*** Opening of Data under study ***

(* ===== verification/Framing.v ===== *)
(** * Length-prefixed framing

    Models the byte framing that the kernel hashes: [frame] and [frame_text]
    of crates/application/src/audit_batch/merkle.rs. Fixed-width little-endian
    integers and length prefixes make every framed record decode in one way. *)

From S2P Require Import Prelude External Ids.
From stdpp Require Import options.

Local Open Scope Z_scope.

Definition byte_of (z : Z) : Ascii.ascii := Ascii.ascii_of_N (Z.to_N z).

(** The [n] low bytes of [z], least significant first. *)
Fixpoint le_bytes (n : nat) (z : Z) : bytes :=
  match n with
  | O => EmptyString
  | S n => String (byte_of (z mod 256)) (le_bytes n (z / 256))
  end.

(** [u64::to_le_bytes]. *)
Definition u64_to_le_bytes (z : Z) : bytes := le_bytes 8 z.

(** crates/application/src/audit_batch/merkle.rs:238-241 (frame) *)
Definition frame (b : bytes) : bytes :=
  u64_to_le_bytes (str_len b mod 2 ^ 64) +:+ b.

(** crates/application/src/audit_batch/merkle.rs:243-253 (frame_text) *)
Definition frame_text (text : option string) : bytes :=
  match text with
  | None => String (byte_of 0) EmptyString
  | Some text => String (byte_of 1) (frame text)
  end.

Global Arguments frame : simpl never.
Global Arguments u64_to_le_bytes : simpl never.

(** A buffer of the address space: its length is a [u64]. *)
Definition fits (b : bytes) : Prop := str_len b < 2 ^ 64.
Global Instance fits_dec b : Decision (fits b).
Proof. unfold fits. apply _. Defined.

Definition text_fits (t : option string) : Prop :=
  match t with None => True | Some s => fits s end.

Lemma byte_of_inj x y : 0 <= x < 256 -> 0 <= y < 256 -> byte_of x = byte_of y -> x = y.
Proof.
  intros Hx Hy H. unfold byte_of in H.
  apply (f_equal Ascii.N_of_ascii) in H. rewrite !Ascii.N_ascii_embedding in H by lia. lia.
Qed.

Lemma le_bytes_length n z : String.length (le_bytes n z) = n.
Proof. revert z. induction n as [|n IH]; intros z; simpl; [done|]. by rewrite IH. Qed.

Lemma le_bytes_inj n x y :
  0 <= x < 256 ^ Z.of_nat n -> 0 <= y < 256 ^ Z.of_nat n ->
  le_bytes n x = le_bytes n y -> x = y.
Proof.
  revert x y. induction n as [|n IH]; intros x y Hx Hy H; simpl in *; [lia|].
  injection H as Hb Hr.
  rewrite Nat2Z.inj_succ, Z.pow_succ_r in Hx, Hy by lia.
  apply byte_of_inj in Hb; [|apply Z.mod_pos_bound; lia..].
  apply IH in Hr; [|split; [apply Z.div_pos; lia|apply Z.div_lt_upper_bound; lia]..].
  rewrite (Z.div_mod x 256), (Z.div_mod y 256) by lia. lia.
Qed.

Lemma u64_le_inj x y :
  is_u64 x -> is_u64 y -> u64_to_le_bytes x = u64_to_le_bytes y -> x = y.
Proof. unfold is_u64, u64_max. intros Hx Hy. apply le_bytes_inj; simpl; lia. Qed.

Lemma frame_length b : String.length (frame b) = (8 + String.length b)%nat.
Proof. unfold frame, u64_to_le_bytes. by rewrite string_app_length, le_bytes_length. Qed.

Lemma str_len_nonneg s : 0 <= str_len s.
Proof. unfold str_len. lia. Qed.

(** A frame ends where its length prefix says. *)
Lemma frame_app_inj a b x y :
  fits a -> fits b -> frame a +:+ x = frame b +:+ y -> a = b /\ x = y.
Proof.
  unfold frame, fits. intros Ha Hb H. rewrite !string_app_assoc in H.
  pose proof (str_len_nonneg a). pose proof (str_len_nonneg b).
  apply string_app_inj_len in H as [Hl H]; [|unfold u64_to_le_bytes; by rewrite !le_bytes_length].
  apply u64_le_inj in Hl; [|rewrite Z.mod_small by lia; unfold is_u64, u64_max; lia..].
  rewrite !Z.mod_small in Hl by lia. unfold str_len in Hl.
  apply string_app_inj_len in H; [done|lia].
Qed.

Lemma frame_inj a b : fits a -> fits b -> frame a = frame b -> a = b.
Proof.
  intros Ha Hb H. apply (frame_app_inj a b EmptyString EmptyString); [done..|].
  by rewrite !string_app_nil_r.
Qed.

(** Absent, empty and present texts never share an encoding. *)
Lemma frame_text_app_inj t u x y :
  text_fits t -> text_fits u ->
  frame_text t +:+ x = frame_text u +:+ y -> t = u /\ x = y.
Proof.
  destruct t as [t|], u as [u|]; unfold frame_text; autorewrite with kernel;
    intros Ht Hu H; try discriminate.
  - assert (frame t +:+ x = frame u +:+ y) as [-> ->]%frame_app_inj by congruence; done.
  - split; [done|congruence].
Qed.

*** Close of Data under study ***

• **Problem**: Your answer must be the lines from the one with "- assert (frame" through the last line of the data, repeated exactly and with nothing else.

• **Expected output**:
  - assert (frame t +:+ x = frame u +:+ y) as [-> ->]%frame_app_inj by congruence; done.
  - split; [done|congruence].
Qed.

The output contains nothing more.